Pliis is a Finnish production company with an international background. Based right here in Turku, the husband-and-wife team Slade and Meri Takala-Lamey produce high-quality, professional projects for clients around the world. Pliis offers services incorporating filmed content, animation, voiceover work and live-streaming, in addition to developing additional marketing content. With so much expertise, it’s hard to believe that this all happens from a basement-turned-home editing studio in Turku.
—I was an editor-turned-camera-operator working in London for 13 years before deciding to set up Pliis. We are a core team of two but with a large range of crew that we work with for each job. We work internationally, so we have a network of freelancers and professionals all around the world to produce some of our content, Slade Takala-Lamey explains.
Adapting to the new normal
After a successful first year establishing themselves in Finland, at the start of 2020 Pliis were ready to hit the ground running and continue growing their business. Meetings were booked and plans were made with a number of prospective clients. Unfortunately, the Coronavirus pandemic had other ideas.
—At the beginning of COVID, we realised that everything had been turned on its head and we were just devastated. We lost a lot of our corporate work, and all of our events work had just completely been wiped off the booking sheet. However, rather than twiddling my thumbs, I made some phone calls, Slade recalls.
It soon became apparent that the new situation wasn’t going away any time soon. With face to face meetings and external shooting locations now unavailable, Pliis suddenly had to reinvent their business model to remain competitive in the new normal of remote working and social distancing. They decided to reach out to potential clients directly, reminding them that
—Corporate messaging and advertising doesn’t stop just because no one can go to work anymore. So we made a pitch animation, in both English and Finnish, explaining to people that we can still get your message out, without having to come to your office.
A local solution to a global problem
With some time on their hands, an unexpected collaboration emerged with V.R. Studios, leading to the creation of V.R. Sonic Temple – a weekly live-streamed gig showcasing local bands and artists. This foray into the Turku rock scene built upon Pliis’ previous relationship with Turku Rock Academy, and helps to explain why there are so many amateur bands here with such professional-looking music videos.
Investing so much time in a new skill can be a risk, but for Pliis it certainly paid off. Not only is the company now able to boast professional live-streaming expertise, but word soon got round in Turku about what they could offer.
—Off the back of the Turku Rock Academy music videos, we’ve gone on to make videos for bands with labels and signed artists. It’s a small world here in Turku and whilst I think it’s a blessing that everyone already knows each other, it means that you need to be consistent because things travel very quickly – your successes as well as your failures.
After making the most of a somewhat turbulent 2020, Pliis is looking to the future in Turku, with aims to embed themselves further in the local film production industry as well as to develop a network of local professionals to collaborate with.

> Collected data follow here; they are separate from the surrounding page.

Lemma group_done_reachable : reachable two_calls group_done.
Proof. apply (run_reachable _ one_sync (start two_calls)); [constructor|vm_compute; reflexivity..]. Qed.
Lemma group_torn_reachable : reachable two_calls group_torn.
Proof. apply (run_reachable _ torn (start two_calls)); [constructor|vm_compute; reflexivity..]. Qed.

Lemma acknowledged_is_durable_witness :
  mkPending 2 [DeleteEdge 2] [DeleteEdge 2] ∈ take (synced group_done) (file group_done).
Proof.
  apply (acknowledged_is_durable two_calls group_done 1 (mkPending 2 [DeleteEdge 2] [DeleteEdge 2])); [exact group_done_reachable|vm_compute; reflexivity].
Defined.

Lemma feed_follows_log_witness : exists k,
  feed group_torn = concat (pc_ops <$> take k (file group_torn)) /\ k = 0%nat.
Proof.
  destruct (feed_follows_log two_calls group_torn group_torn_reachable) as [_ (k & _ & Hf & Hk)].
  exists k. split; [exact Hf|]. rewrite Hk; vm_compute; reflexivity.
Defined.

Lemma every_writer_answered_witness : map_Forall (fun _ p => finished p) (threads group_torn).
Proof.
  apply (every_writer_answered two_calls group_torn group_torn_reachable).
  assert (threads group_torn = {[0%nat := Failed; 1%nat := Failed]}) as E by (vm_compute; reflexivity).
  intros t io. unfold act. rewrite E.
  destruct (decide (t = 0%nat)) as [->|H0]; [reflexivity|].
  destruct (decide (t = 1%nat)) as [->|H1]; [reflexivity|]. by rewrite lookup_insert_ne, lookup_singleton_ne.
Defined.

—There’s quite a lot going on in Finland and some very interesting work. I’ve called a lot of Finnish production companies this year, just to meet people and start building a network. Because it’s not all about competing – if film is going well in Turku, then that’s good for all of us.
A new pace of life
Slade Takala-Lamey’s initial impressions of Turku were night-and-day to what he thinks now. There is no getting around the fact that Turku is considerably less metropolitan than London, and that did require certain adjustments:
—I think when I moved I felt a bit big for my boots and a bit ‘London’, and started to feel that Turku was a bit quaint, and that’s a poisonous way to think about anywhere. There’s certainly nothing provincial about the networks here, and the talent, quality and skill of the people I’m working with.

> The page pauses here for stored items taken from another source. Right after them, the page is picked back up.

Lemma handed_consecutive name es q k s0 : counted_to k q name s0 -> Forall (fun x => quiet name x.2) es ->
  forall i v, handed name es q !! i = Some v -> v = seq_start s0 + Z.of_nat (k + i) * seq_step s0.
Proof.
  revert q k. induction es as [|[io e] es IH]; intros q k Hk Hes i v; cbn [handed]; [done|].
  apply Forall_cons in Hes as [He Hes]. cbn [snd] in He. destruct e as [n start step|n|n|on|]; cbn [handle].
  - apply IH; [|done]. eapply counted_keep; [done|]. unfold create. destruct (read_only q); [done|].
    destruct (blank _); [done|]. destruct (_ =? 0); [done|]. destruct (state q !! n) eqn:En; [done|].
    apply persist_state. destruct (decide (n = name)) as [->|]; [|by rewrite lookup_insert_ne].
    destruct Hk as (s & Hs & _). congruence.
  - apply IH; [|done]. eapply counted_keep; [done|]. unfold drop_sequence. destruct (read_only q); [done|].
    destruct (state q !! n); [|done]. pose proof (persist_state name io (delete n (state q)) q) as Hp.
    destruct (persist io (delete n (state q)) q). apply Hp. by rewrite lookup_delete_ne.
  - destruct (decide (n = name)) as [->|Hne].
    + pose proof (next_counted name io q k s0 Hk) as Hn. destruct (next io name q) as [q' [x|e]]; [|by apply IH].
      destruct Hn as [Hx Hk']. rewrite bool_decide_eq_true_2 by done. destruct i as [|i]; cbn.
      * intros [= <-]. rewrite Hx. f_equal. f_equal. lia.
      * intros Hi. rewrite (IH q' (S k) Hk' Hes i v Hi). f_equal. f_equal. lia.
    + pose proof (next_other_state name n io q Hne) as Hn. destruct (next io n q) as [q' [x|e]];
        [rewrite bool_decide_eq_false_2 by done; cbn [app]|]; apply IH; try done; by eapply counted_keep.
  - by apply IH.
  - done.
Qed.

(** Between restarts a sequence counts without gaps: the i-th value handed out
    after its creation is [start + i * step], whatever other sequences do and
    whichever writes fail. *)
Theorem values_consecutive name io start step es q q' : create io name start step q = (q', Ok tt) ->
  Forall (fun x => quiet name x.2) es ->
  forall i v, handed name es q' !! i = Some v -> v = start + Z.of_nat i * step.
Proof.
  intros Hc Hes i v. apply (handed_consecutive name es q' 0 (mkState start step None None)); [|done].
  unfold create in Hc. destruct (read_only q); [done|]. destruct (blank _); [done|]. destruct (_ =? 0); [done|].
  destruct (state q !! name); [done|]. unfold persist in Hc.
  destruct (file q); [destruct io|]; try done; injection Hc as <-; eexists; cbn; by rewrite lookup_insert_eq.
Qed.

(** ** Witnesses *)
Definition busy : list (bool * Event) :=
  [(true, Create "bug" 1000 1); (true, Next "bug"); (true, Next "bug"); (true, Crash); (false, Next "bug");
   (true, Next "bug"); (true, Create "down" 5 (-2)); (true, Next "down"); (true, Next "bug")].

Lemma values_never_reissued_witness : NoDup (handed "bug" busy (opened true)) /\
  handed "bug" busy (opened true) = [1000; 1001; 2000; 2001].
Proof.
  split; [|vm_compute; reflexivity]. apply (values_never_reissued "bug" true busy).
  - repeat constructor; unfold is_i64, i64_min, i64_max; cbn; lia.
  - repeat constructor; discriminate.
Defined.

Lemma values_consecutive_witness :
  let q := (create true "bug" 1000 7 (opened true)).1 in
  handed "bug" [(true, Next "bug"); (false, Next "cat"); (true, Next "bug")] q !! 1%nat = Some 1007.
Proof.
  intros q. destruct (handed "bug" _ q !! 1%nat) as [v|] eqn:Hv; [|vm_compute in Hv; discriminate].
  rewrite (values_consecutive "bug" true 1000 7 [(true, Next "bug"); (false, Next "cat"); (true, Next "bug")]
    (opened true) q eq_refl ltac:(repeat constructor) 1%nat v Hv). reflexivity.
Defined.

It really was proactive engagement with the local community of like-minded people that helped dispel the notion of Turku as a quaint little town. Slade recalls that whenever he spotted anyone on the street filming something, he’d go up to them and have a chat. Community events, like the Doc Lounge nights, gathered many Turku-based film professionals and enthusiasts into the same bar, and connections proliferated. Pliis has also found the public entities helping film makers in the Turku area extremely helpful:
—One of the first places you go as a film maker is the West Finland Film Commission, as they offer free assistance, including providing actors, extras and location assistants. Their entire remit is making it easier to make films in Finland, and they don’t ask for anything in return, which is absolutely fantastic.

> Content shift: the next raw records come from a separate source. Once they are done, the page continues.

Lemma decode_int_ok w i rest : (0 < w)%nat ->
  (- (256 ^ Z.of_nat w / 2) <= i < 256 ^ Z.of_nat w / 2)%Z ->
  decode_int w (be_bytes w (to_unsigned w i) ++ rest) = read_as (Integer i) rest.
Proof.
  intros Hw Hi. destruct (signed_unsigned w i Hw Hi) as [Hb Hs]. unfold decode_int. rewrite split_be.
  cbn [and_then read_as]. by rewrite from_to_be, N.mod_small, Hs.
Qed.

Section dispatch.
Context (dec : bytes -> Decoded Value) (fuel : nat).

Ltac sixteen len :=
  destruct len as [|p]; [reflexivity|]; do 4 (try destruct p as [p|p|]); try reflexivity; exfalso; lia.

Lemma tiny_string len rest : len <= 15 ->
  decode_with_marker dec fuel (N.lor 128 len) rest = decode_string_payload len rest.
Proof. intros Hl. sixteen len. Qed.
Lemma tiny_list len rest : len <= 15 ->
  decode_with_marker dec fuel (N.lor 144 len) rest = decode_list_items dec fuel len rest.
Proof. intros Hl. sixteen len. Qed.
Lemma tiny_dict len rest : len <= 15 ->
  decode_with_marker dec fuel (N.lor 160 len) rest = decode_dict_items dec fuel len rest.
Proof. intros Hl. sixteen len. Qed.
Lemma tiny_struct len rest : len <= 15 ->
  decode_with_marker dec fuel (N.lor 176 len) rest = decode_struct_fields dec fuel len rest.
Proof. intros Hl. sixteen len. Qed.

Lemma marker_int marker rest : marker < 128 \/ 240 <= marker < 256 ->
  decode_with_marker dec fuel marker rest = decode_tiny_or_int dec fuel marker rest.
Proof.
  intros Hm. unfold decode_with_marker, M_NULL, M_TRUE, M_FALSE, M_FLOAT, M_INT_8, M_INT_16, M_INT_32, M_INT_64,
    M_BYTES_8, M_BYTES_16, M_BYTES_32, M_STRING_8, M_STRING_16, M_STRING_32, M_LIST_8, M_LIST_16, M_LIST_32,
    M_DICT_8, M_DICT_16, M_DICT_32, M_STRUCT_8, M_STRUCT_16.
  repeat (rewrite (proj2 (N.eqb_neq marker _)) by lia). done.
Qed.

(** The five integer forms. *)
Lemma decode_integer i rest : is_i64 i ->
  and_then (split_first (encode_integer i ++ rest)) (decode_with_marker dec fuel) = read_as (Integer i) rest.
Proof.
  unfold is_i64, i64_min, i64_max. intros Hi. unfold encode_integer.
  case_bool_decide as H1.
  { destruct (signed_unsigned 1 i ltac:(lia) ltac:(change (256 ^ Z.of_nat 1 / 2)%Z with 128%Z; lia)) as [Hb Hs].
    change (256 ^ N.of_nat 1) with 256 in Hb. cbn [be_bytes app split_first and_then read_as].
    change (256 ^ N.of_nat 0) with 1. rewrite N.div_1_r, N.mod_small by done.
    rewrite marker_int.
    - unfold decode_tiny_or_int. rewrite Hs. by rewrite bool_decide_eq_true_2.
    - unfold to_unsigned in *. change (256 ^ Z.of_nat 1)%Z with 256%Z in *.
      destruct (Z.lt_ge_cases i 0).
      + rewrite <- (Z.mod_unique i 256 (-1) (i + 256)) by lia. lia.
      + rewrite Z.mod_small by lia. lia. }
  repeat case_bool_decide; cbn [app split_first and_then read_as].
  - apply (decode_int_ok 1); [lia|]. change (256 ^ Z.of_nat 1 / 2)%Z with 128%Z. lia.
  - apply (decode_int_ok 2); [lia|]. change (256 ^ Z.of_nat 2 / 2)%Z with 32768%Z. lia.
  - apply (decode_int_ok 4); [lia|]. change (256 ^ Z.of_nat 4 / 2)%Z with 2147483648%Z. lia.
  - apply (decode_int_ok 8); [lia|]. change (256 ^ Z.of_nat 8 / 2)%Z with (2 ^ 63)%Z. lia.
Qed.

(** Each length header leads to its family's payload. *)
Ltac headers tiny :=
  repeat case_match; cbn [app split_first and_then read_as];
  repeat match goal with
         | H : (_ <=? _) = true |- _ => apply N.leb_le in H
         | H : (_ <=? _) = false |- _ => apply N.leb_gt in H
         end;
  first [apply tiny; lia | by apply sized_header; [lia|cbn; lia]].

Lemma decode_string_header len rest : len < 256 ^ 4 ->
  and_then (split_first ((if len <=? 15 then [N.lor 128 len]
     else if len <=? 255 then len_header M_STRING_8 1 len
     else if len <=? 65535 then len_header M_STRING_16 2 len
     else len_header M_STRING_32 4 len) ++ rest)) (decode_with_marker dec fuel) = decode_string_payload len rest.
Proof. intros Hl. unfold len_header. headers tiny_string. Qed.

Lemma decode_list_header len rest : len < 256 ^ 4 ->
  and_then (split_first (encode_list_header len ++ rest)) (decode_with_marker dec fuel) =
  decode_list_items dec fuel len rest.
Proof. intros Hl. unfold encode_list_header, len_header. headers tiny_list. Qed.

Lemma decode_dict_header len rest : len < 256 ^ 4 ->
  and_then (split_first (encode_dict_header len ++ rest)) (decode_with_marker dec fuel) =
  decode_dict_items dec fuel len rest.
Proof. intros Hl. unfold encode_dict_header, len_header. headers tiny_dict. Qed.

Lemma decode_struct_header len rest : len < 256 ^ 2 ->
  and_then (split_first (encode_struct_header len ++ rest)) (decode_with_marker dec fuel) =
  decode_struct_fields dec fuel len rest.
Proof. intros Hl. unfold encode_struct_header, len_header. headers tiny_struct. Qed.

Lemma decode_string s rest : from_utf8 s = true -> short 4 s = true ->
  and_then (split_first (encode_string s ++ rest)) (decode_with_marker dec fuel) = read_as (Str s) rest.
Proof.
  intros Hu Hs. unfold encode_string. rewrite <- (assoc app). apply N.ltb_lt in Hs.
  rewrite decode_string_header by done. unfold decode_string_payload. rewrite take_payload_app.
  cbn [and_then read_as]. by rewrite Hu.
Qed.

In addition to the professional networks, Slade is quick to remind that the more familiar selling points of life in Finland ring true for him and his family as well: the happiest country, the freshest air, the best education:
—Turku is a really interesting place to be, and just because it’s got nicer, fresher air and it’s not a metropolis… that’s a good thing, not a bad thing. And it’s an amazing place to raise a kid! I sing the praises of this country, and this city, until the cows come home, because I’m very, very happy with the move.
From the local perspective, we’re very happy with the move too! We can’t wait to see what Pliis does next.